Liturgical Calendar

PESAN PAUS FRANSISKUS UNTUK HARI MINGGU PANGGILAN KE-59 8 Mei 2022

Dipanggil untuk Membangun Keluarga Manusia

 

Saudara-saudari terkasih,

 

Pada saat angin dingin perang dan penindasan sedang berhembus dan ketika kita sering menjumpai tanda-tanda pengutuban, kita sebagai Gereja telah melakukan proses sinodal : kita merasakan mendesaknya kebutuhan untuk melakukan perjalanan bersama, memupuk semangat mendengarkan, keikutsertaan dan berbagi. Bersama dengan semua orang yang berkehendak baik, kita ingin membantu membangun keluarga manusia, menyembuhkan luka-lukanya dan menuntunnya menuju masa depan yang lebih baik. Pada Hari Minggu Panggilan ke-59 ini, saya ingin bersamamu merenungkan makna yang lebih luas dari "panggilan" dalam konteks Gereja sinodal, Gereja yang mendengarkan Allah dan dunia.

 

Dipanggil untuk bersama-sama menjadi pelaku utama perutusan Gereja

 

Sinodalitas, perjalanan bersama, adalah panggilan dasariah Gereja. Hanya dengan cakrawala ini kita dimungkinkan untuk membedakan dan menghargai berbagai panggilan, karisma dan pelayanan. Kita tahu bahwa keberadaan Gereja adalah untuk mewartakan Kabar Baik, berangkat dan menabur benih Injil dalam sejarah. Perutusan ini hanya dapat dilaksanakan jika seluruh lingkup kegiatan pastoral saling bekerjasama dan, yang lebih penting, melibatkan semua murid Tuhan. Karena “berkat keutamaan sakramen baptis yang telah diterima, setiap anggota umat Allah menjadi murid misioner (bdk. Mat 28:19). Setiap pribadi yang telah dibaptis, apa pun posisinya dalam Gereja atau tingkat pendidikan dalam iman, adalah subyek pewartaan Kabar Baik” (Evangelii Gaudium, 120). Kita harus waspada terhadap mentalitas yang akan memisahkan imam dan awam, menganggap imam sebagai pelaku utama dan awam sebagai pelaksana, dan hendaknya bersama-sama mengemban perutusan kristiani sebagai Umat Allah, awam dan gembala.
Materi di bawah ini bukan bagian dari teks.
Lemma deploy_views_reads (link_ok : bool) (env : environ)
    (cfg cfg' : runtime_cfg) (projects : gmap pystr pystr)
    (views : list view) :
  (∀ key, opts_reads (effective_opts env key cfg)
          = opts_reads (effective_opts env key cfg')) →
  ∀ w reports,
    deploy_views link_ok env cfg projects views w reports
    = deploy_views link_ok env cfg' projects views w reports.
Proof.
  intros Hsame. induction views as [|v rest IH]; intros w reports;
    [reflexivity|].
  cbn [deploy_views].
  destruct (lookup_project projects (build_view_key v)) as [proj|];
    [|apply IH].
  rewrite (deploy_latest_frames_reads _ _ _ _ _ _ (Hsame (build_view_key v))).
  destruct (deploy_latest_frames _ _ _ _ _) as [[w' out]|e]; [apply IH|].
  reflexivity.
Qed.

(** A configuration file's [defaults] dictionary replaces the built-in
    defaults as a whole, but no run can tell: every key a deployment reads
    falls back to the built-in value where the dictionary lacks it, so the
    run is the one obtained by merging the file's defaults over the
    built-in ones field by field. *)
Theorem partial_defaults_are_harmless (link_ok : bool) (env : environ)
    (file : runtime_cfg) (views : option (list view))
    (projs_raw : option (list project)) (w : world) :
  main link_ok env (Some file) views projs_raw w
  = main link_ok env (Some (deep_defaults file)) views projs_raw w.
Proof.
  unfold main. destruct views as [views|]; [|reflexivity].
  destruct projs_raw as [projs_raw|]; [|reflexivity].
  apply deploy_views_reads. intros key. apply effective_opts_reads.
  symmetry. apply merged_layers_deep.
Qed.
End DefaultsFacts.

(* ------------------------------------------------------------------ *)
(** *** Publication into the materials folder *)

Lemma dir_write_write (name : pystr) (x y : node) (d : dir) :
  dir_write name y (dir_write name x d) = dir_write name y d.
Proof.
  induction d as [|[n z] r IH]; cbn [dir_write].
  - rewrite str_eqb_refl. reflexivity.
  - destruct (str_eqb n name) eqn:E; cbn [dir_write]; rewrite E;
      [reflexivity|]. rewrite IH. reflexivity.
Qed.

Lemma dir_write_same (name : pystr) (x : node) (d : dir) :
  dir_lookup name d = Some x → dir_write name x d = d.
Proof.
  induction d as [|[n z] r IH]; cbn [dir_lookup dir_write]; [discriminate|].
  destruct (str_eqb n name) eqn:E.
  - intros [= ->]. reflexivity.
  - intros Hl. rewrite IH by exact Hl. reflexivity.
Qed.

Lemma files_only_write_all (entries d : dir) :
  files_only entries → files_only d → files_only (write_all entries d).
Proof.
  intros He. revert d. unfold write_all.
  induction He as [|[n x] r Hx _ IH]; intros d Hd; [exact Hd|].
  simpl. apply IH. apply Forall_dir_write; [exact Hd|exact Hx].
Qed.

(** Copying frames into a materials folder of regular files writes them
    all, counts them all, and touches nothing else of the project. *)
Lemma copy_frames_eq (frames : dir) :
  files_only frames →
  ∀ (proj : dir) (copied : nat) (m : Z) (materials : dir),
    dir_lookup (U "materials") proj = Some (Dir m materials) →
    files_only materials →
    copy_frames frames proj copied
    = Ok (dir_write (U "materials") (Dir m (write_all frames materials)) proj,
          copied + length frames).
Proof.
  induction 1 as [|[n x] r Hx _ IH]; intros proj copied m materials Hmat Hfiles.
  - simpl. rewrite (dir_write_same _ _ _ Hmat), Nat.add_0_r. reflexivity.
  - simpl in Hx. destruct x as [data|? ?]; [|discriminate Hx].
    cbn [copy_frames]. unfold copy2 at 1. rewrite Hmat.
    pose proof (files_only_lookup n materials Hfiles) as Hl.
    assert (Hstep : match dir_lookup n materials with
                    | Some (Dir _ _) => Raise IsADirectoryError
                    | _ => Ok (dir_write (U "materials")
                                 (Dir m (dir_write n (File data) materials))
                                 proj)
                    end
                    = Ok (dir_write (U "materials")
                            (Dir m (dir_write n (File data) materials)) proj)).
    { destruct (dir_lookup n materials) as [[?|? ?]|];
        [reflexivity|contradiction|reflexivity]. }
    rewrite Hstep. cbn [mbind res_bind].
    rewrite (IH _ (S copied) m (dir_write n (File data) materials)).
    + rewrite dir_write_write. cbn [length]. f_equal. f_equal. lia.
    + apply dir_lookup_write_eq.
    + apply Forall_dir_write; [exact Hfiles|reflexivity].
Qed.





(** The frame entries of the staging directory after a successful run of
    the stager. *)
Lemma stage_staged_frames (link_ok : bool) (parent parent' : dir)
    (fps hold_last_sec : Q) (hold_mode rn : pystr) (N hold : nat) :
  stage_from_latest_run link_ok parent fps hold_last_sec hold_mode
  = Ok (parent', Staged rn N hold) →
  no_frame_dirs (staging_entries parent) →
  (List.filter (λ e, glob_frame e.1) (staging_entries parent')).*1
  = frame_name <$> seq 0 (N + hold)
  ∧ files_only (List.filter (λ e, glob_frame e.1) (staging_entries parent')).
Proof.
  intros Hrun Hnd.
  destruct (latest_run_folder parent) as [[rn' run]|] eqn:Hl.
  2: { unfold stage_from_latest_run in Hrun. rewrite Hl in Hrun.
       discriminate Hrun. }
  destruct (mkdir_exist_ok (U "staging") parent) as [parent1|e] eqn:Hmk.
  2: { unfold stage_from_latest_run in Hrun. rewrite Hl, Hmk in Hrun.
       discriminate Hrun. }
  rewrite (stage_from_latest_run_shape _ _ _ _ _ _ _ _ Hl Hmk Hnd) in Hrun.
  destruct (is_nil (source_files run)) eqn:Hnil; [discriminate Hrun|].
  destruct (forallb _ (source_files run)) eqn:Hall; [|discriminate Hrun].
  destruct (last_is_file _ Hnil Hall) as (ln & data & Hlast).
  rewrite Hlast in Hrun. cbn [from_option snd] in Hrun.
  destruct (stage_manifest run _) as [staging'|e] eqn:Hman;
    [|discriminate Hrun].
  cbn [mbind res_bind] in Hrun. injection Hrun as <- <- <- <-.
  apply stage_manifest_frames in Hman.
  rewrite filter_staged in Hman
    by (apply clean_staging_no_frame_names, Hnd).
  assert (Hlen : 0 < length (source_files run)).
  { destruct (source_files run); [discriminate Hnil|simpl; lia]. }
  rewrite staging_entries_put, Hman. split.
  - rewrite fmap_app, renumber_names, held_names, seq_app, fmap_app.
    do 3 f_equal. lia.
  - apply Forall_app. split; [|apply files_only_held].
    apply files_only_renumber. unfold files_only.
    rewrite Forall_forall. rewrite forallb_forall in Hall.
    intros e He. apply Hall, list_elem_of_In, He.
Qed.

Lemma copy_manifest_keeps (name : pystr) (staging proj : dir) :
  name ≠ U "current_manifest.json" →
  dir_lookup name (copy_manifest staging proj).1 = dir_lookup name proj.
Proof.
  intros Hne. unfold copy_manifest.
  destruct (dir_lookup (U "current_manifest.json") staging) as [m|];
    [|reflexivity].
  destruct (copy2 _ _ _ proj) as [proj'|e] eqn:Hc; [|reflexivity].
  apply copy2_writes in Hc as [x ->]. simpl.
  apply dir_lookup_write_ne. congruence.
Qed.


Section PublishFacts.
Context {UT : UnicodeTable}.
Gereja secara keseluruhan adalah komunitas pewarta Kabar Baik.

 

Dipanggil untuk menjadi penjaga satu sama lain dan ciptaan

 

Kata "panggilan" tidak boleh dipahami secara terbatas, karena hanya merujuk pada orang-orang yang mengikuti Tuhan melalui hidup bakti tertentu. Kita semua dipanggil untuk ambil bagian dalam perutusan Kristus untuk menyatukan kembali umat manusia yang terpenggal-penggal dan mendamaikannya dengan Allah. Setiap manusia, bahkan sebelum berjumpa Kristus dan memeluk iman kristiani, menerima dengan karunia kehidupan sebuah panggilan dasariah : kita masing-masing adalah ciptaan yang dikehendaki dan dikasihi Allah; kita masing-masing memiliki tempat yang unik dan istimewa dalam benak Allah. Dalam kehidupan kita, setiap saat kita dipanggil untuk menumbuhkan percikan ilahi ini, menghadirkannya dalam hati setiap manusia, dan dengan demikian memberi sumbangan untuk pertumbuhan umat manusia yang diilhami oleh kasih dan penerimaan timbal balik. Kita dipanggil untuk menjadi penjaga satu sama lain, memperkuat ikatan kerukunan dan berbagi, dan menyembuhkan luka-luka ciptaan agar keindahannya tidak hancur. Singkatnya, kita dipanggil untuk menjadi satu keluarga di dalam rumah ciptaan bersama yang luar biasa, dalam keanekaragaman unsur-unsurnya yang telah didamaikan. Dalam arti luas ini, tidak hanya perorangan yang memiliki “panggilan”, tetapi juga berbagai macam masyarakat, komunitas, dan kelompok.

 

Dipanggil untuk menyambut tatapan Allah

 

Dalam panggilan umum yang luar biasa ini, Allah menyampaikan panggilan khusus kepada kita masing-masing. Ia menjamah hidup kita dengan kasih-Nya dan mengarahkannya ke tujuan akhir kita, menuju penggenapan yang melampaui ambang kematian. Demikianlah bagaimana Allah ingin melihat hidup kita dan bagaimana Ia masih melihatnya.

 

Michelangelo Buonarroti dikatakan telah mempertahankan agar setiap bongkahan batu berisi patung di dalamnya, dan terserah pematung untuk mengungkapnya. Jika hal itu berlaku bagi seorang seniman, apalagi bagi Allah! Dalam diri perempuan belia Nazaret Ia melihat Bunda Allah. Dalam diri Simon sang nelayan Ia melihat Petrus, batu karang tempat ia akan mendirikan Gereja-Nya. Dalam diri Lewi sang pemungut cukai Ia mengenali rasul dan penginjil Matius, dan dalam diri Saulus, seorang penganiaya kejam umat kristiani, ia melihat Paulus, rasul bangsa-bangsa bukan Yahudi. Tatapan Allah yang penuh kasih senantiasa menemui kita, menjamah kita, membebaskan kita dan mengubah rupa kita, menjadikan kita pribadi baru.

 

Itulah apa yang terjadi dalam setiap panggilan : kita bertemu dengan tatapan Allah, yang memanggil kita. Panggilan, seperti kekudusan, bukanlah pengalaman luar biasa yang diperuntukkan bagi segelintir orang. Sama seperti ada "kekudusan para kudus dari pintu sebelah" (bdk. Gaudete et Exsultate, 6-9), demikian juga ada panggilan untuk semua orang, karena tatapan dan panggilan Allah tertuju kepada setiap orang.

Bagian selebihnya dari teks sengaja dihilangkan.